There is something magical about a good story and there are few storytellers as good as Charles Dickens. When he published A Christmas Carol he wished that it would “haunt (our) houses pleasantly”, and that “no one (would) wish to lay it”. The power of his storytelling was that, 172 years later it is still haunting us most pleasantly and far from laying it, we call up its spirit again and again.

The magic of the tale kept an audience enthralled on the evening of December 5 at a one-man rendition given at St Mark’s Church in Hale, Farnham. To be fair, it was not just the tale that had us spellbound, it was the way it was told by Jonathan Jones, who is often seen around Farnham in his guise as Town Crier. On that Saturday he had cast off his green crier’s coat in favour of a red velvet jacket and sat comfortably in an armchair in front of the altar. From here, though he did not stay seated for long, he told us the tale of Ebenezer Scrooge, Bob Cratchit, Tiny Tim, nephew Fred and the three Ghosts – Past, Present and Yet to Come.

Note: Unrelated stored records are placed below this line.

End NegativeFacts.

Section NegativeArguments.

Context {Dev : Type}.

Implicit Type this : LeachController Dev.

(** X13: [CalculateTiming] has no lower bound on its argument. Whenever
    the nanosecond count [n] is negative (down to -10485760) the steps of
    320 ns are chosen and the word is [(n / 320 | 0x80) << 16], with the
    quotient rounded toward zero: a count above -320 gets 0x800000, the
    word of 0 ns, and a count of -320 or below gets a negative word. *)
Theorem CalculateTiming_negative (d : double) (n : Z) this :
  iTime_ns_of d = Some n ->
  -10485760 < n < 0 ->
  coarse n = true /\
  exists w : Z,
    evalStateT (CalculateTiming d) this = Some w /\
    w = Z.lor (Z.quot n 320) 0x80 * 65536 /\
    (-320 < n -> w = 0x800000) /\
    (n <= -320 -> w < 0).
Proof.
  intros Hn Hr. split; [apply NegativeFacts.coarse_negative; lia|].
  exists (timing_dsp_of n).
  split; [unfold evalStateT; rewrite run_CalculateTiming, Hn; reflexivity|].
  apply NegativeFacts.timing_dsp_negative. exact Hr.
Qed.

End NegativeArguments.

(** X13 at -1 microsecond. *)
Lemma CalculateTiming_negative_at_minus_1 :
  iTime_ns_of (Double.of_Z (-1)) = Some (-1000) /\
  -10485760 < -1000 < 0 /\
  exists w : Z,
    evalStateT (CalculateTiming (Double.of_Z (-1))) (fresh []) = Some w /\ w < 0.
Proof.
  assert (Hn : iTime_ns_of (Double.of_Z (-1)) = Some (-1000)) by reflexivity.
  assert (Hr : -10485760 < -1000 < 0) by lia.
  split; [exact Hn|]. split; [exact Hr|].
  destruct (CalculateTiming_negative (Double.of_Z (-1)) (-1000) (fresh []) Hn Hr)
    as (_ & w & Hw & _ & _ & Hneg).
  exists w. split; [exact Hw|]. apply Hneg. lia.
Defined.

It is a famous story which plays unashamedly with our emotions, and Jonathan drew on all its clever devices so much so that I actually found a tiny tear in my eye for dear Tiny Tim, and though I knew the ending well, I was still relieved when… spoiler alert… Scrooge saw the error of his ways.

All of this was told without a note, an impressive feat of memory and acting, with differing voices and even conversations between characters, all the more impressive given that Jonathan is not a professional actor.

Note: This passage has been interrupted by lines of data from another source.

(** ** The full name in a short buffer *)

(** X18.  [mobi_get_fullname] with a length [len] that does not exceed the
    length of the full name copies the first [len] bytes of the name and
    stores the NUL at the index [len]: it writes [len] + 1 bytes.  With a
    [NULL] document it returns [MOBI_INIT_FAILED] and leaves the empty
    string in the buffer; with a [NULL] buffer or a length 0 it returns
    [MOBI_PARAM_ERR]. *)
Theorem get_fullname_truncates (d : MOBIData) (mh : MOBIMobiHeader)
    (r0 : MOBIPdbRecord) (o l len : Z) (buf : list Z) :
  m_mh d = Some mh ->
  mh_full_name_offset mh = Some o ->
  mh_full_name_length mh = Some l ->
  mobi_get_kf8offset (Some d) ≫= mobi_get_record_by_seqnumber (Some d) = Some r0 ->
  0 <= o -> 0 < len <= l -> o + len <= rec_size r0 ->
  (exists buf',
     mobi_get_fullname (Some d) (Some buf) len = Some (MOBI_SUCCESS, Some buf') /\
     take (Z.to_nat len + 1) buf'
     = take (Z.to_nat len) (drop (Z.to_nat o) (rec_data r0)) ++ [0]) /\
  mobi_get_fullname None (Some buf) len
  = Some (MOBI_INIT_FAILED, Some (store_bytes buf [0])) /\
  mobi_get_fullname (Some d) None len = Some (MOBI_PARAM_ERR, None) /\
  mobi_get_fullname (Some d) (Some buf) 0 = Some (MOBI_PARAM_ERR, Some buf).
Proof.
  intros Hmh Ho Hl Hr0 Hopos Hlen Hfit. split; [|split; [|split]].
  - eexists. split.
    + apply (get_fullname_success d mh r0 o l len buf Hmh Ho Hl Hr0); lia.
    + rewrite Z.min_l by lia.
      remember (Z.to_nat len) as n eqn:Hn.
      assert (Hlen' : len = Z.of_nat n) by lia.
      rewrite Hlen'. apply stored_name_prefix.
      rewrite length_take, length_drop. unfold rec_size in Hfit. lia.
  - unfold mobi_get_fullname. destruct (Z.eqb_spec len 0); [lia|reflexivity].
  - reflexivity.
  - reflexivity.
Qed.

Lemma get_fullname_truncates_witness :
  exists buf',
    mobi_get_fullname (Some sample_plain) (Some (repeat 0xAA 2)) 2
    = Some (MOBI_SUCCESS, Some buf')
    /\ take 3 buf' = bytes_of_string "Bo" ++ [0].
Proof.
  destruct (get_fullname_truncates sample_plain (sample_mh 6 None None)
              (sample_record 0 (0 :: 1 :: bytes_of_string "Book" ++ [0; 0]))
              2 4 2 (repeat 0xAA 2))
    as [Hcopy _]; try reflexivity; try lia.
  - vm_compute. discriminate.
  - exact Hcopy.
Defined.

(** ** Choosing a half *)

(** X19.  [mobi_parse_kf7] and [mobi_parse_kf8] only set the flag of the
    structure they are given, the later call winning; afterwards
    [mobi_get_kf8offset] of that structure is 0 after [mobi_parse_kf7], and
    after [mobi_parse_kf8] it is the boundary record number plus 1 for a
    hybrid document and 0 for any other. *)
Theorem parse_kf7_kf8_offset (h : gmap nat MOBIData) (a : nat) (d : MOBIData) :
  h !! a = Some d ->
  0 <= m_kf8_boundary_offset d <= MOBI_NOTSET ->
  mobi_parse_kf7 h (Some a) = Some (MOBI_SUCCESS, <[a := set_use_kf8 false d]> h) /\
  mobi_parse_kf8 h (Some a) = Some (MOBI_SUCCESS, <[a := set_use_kf8 true d]> h) /\
  mobi_get_kf8offset (Some (set_use_kf8 false d)) = Some 0 /\
  mobi_get_kf8offset (Some (set_use_kf8 true d))
  = Some (if mobi_is_hybrid (Some d) then m_kf8_boundary_offset d + 1 else 0) /\
  (mobi_parse_kf7 h (Some a) ≫= (fun r => mobi_parse_kf8 r.2 (Some a))
   = mobi_parse_kf8 h (Some a)) /\
  (mobi_parse_kf8 h (Some a) ≫= (fun r => mobi_parse_kf7 r.2 (Some a))
   = mobi_parse_kf7 h (Some a)).
Proof.
  intros Ha Hrange. unfold mobi_parse_kf7, mobi_parse_kf8. rewrite Ha. simpl.
  split; [reflexivity|]. split; [reflexivity|]. split; [reflexivity|]. split.
  - destruct (Z.eqb_spec (m_kf8_boundary_offset d) MOBI_NOTSET) as [Heq|Hne]; simpl.
    + reflexivity.
    + f_equal. unfold wrap32, MOBI_NOTSET in *. apply Z.mod_small. lia.
  - rewrite !lookup_insert_eq. simpl. rewrite !insert_insert_eq. split; reflexivity.
Qed.

Lemma parse_kf7_kf8_offset_witness :
  mobi_get_kf8offset (Some (set_use_kf8 true sample_kf8_half)) = Some 3 /\
  mobi_get_kf8offset (Some (set_use_kf8 false sample_kf8_half)) = Some 0.
Proof.
  destruct (parse_kf7_kf8_offset sample_store 1%nat sample_kf8_half)
    as (_ & _ & Hkf7 & Hkf8 & _).
  - reflexivity.
  - split; vm_compute; discriminate.
  - split; [exact Hkf8|exact Hkf7].
Defined.

(** ** Resource types by magic *)

Lemma magic_heads_clash (data : list Z) (x y : Z) (m1 m2 : list Z) :
  has_magic data (x :: m1) = Some true -> has_magic data (y :: m2) = Some true ->
  x = y.
Proof.
  rewrite !has_magic_true. intros [r1 ->] [r2 [= -> _]]. reflexivity.
Qed.

Ltac magic_clash :=
  match goal with
  | H1 : has_magic ?d (?x :: _) = Some true,
    H2 : has_magic ?d (?y :: _) = Some true |- _ =>
      exfalso; pose proof (magic_heads_clash d x y _ _ H1 H2); lia
  end.

Ltac magic_test M H :=
  match goal with
  | Hm : forall magic, _ -> exists b, has_magic ?d magic = Some b |- _ =>
      let b := fresh "b" in
      destruct (Hm M ltac:(simpl; lia)) as [b H];
      rewrite H; cbn [mbind option_bind]; destruct b
  end.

After an interval during which mulled wine and homemade mince pies were served, Jonathan was back in his armchair with a set of Christmas poems and stories. He had done his research and gave us the background to poems such as The Night Before Christmas – originally A Visit from St. Nicholas, and written by the American Clement Clarke Moore in 1822. Not all the offerings were as schmaltzy as this one, not certainly the tale of Jabez Dawes, as told in Ogden Nash’s The Boy who Laughed at Santa Claus, nor the truly funny Twelve Days of Christmas by John Julius Norwich which details the rapidly declining romance of Edward and Emily.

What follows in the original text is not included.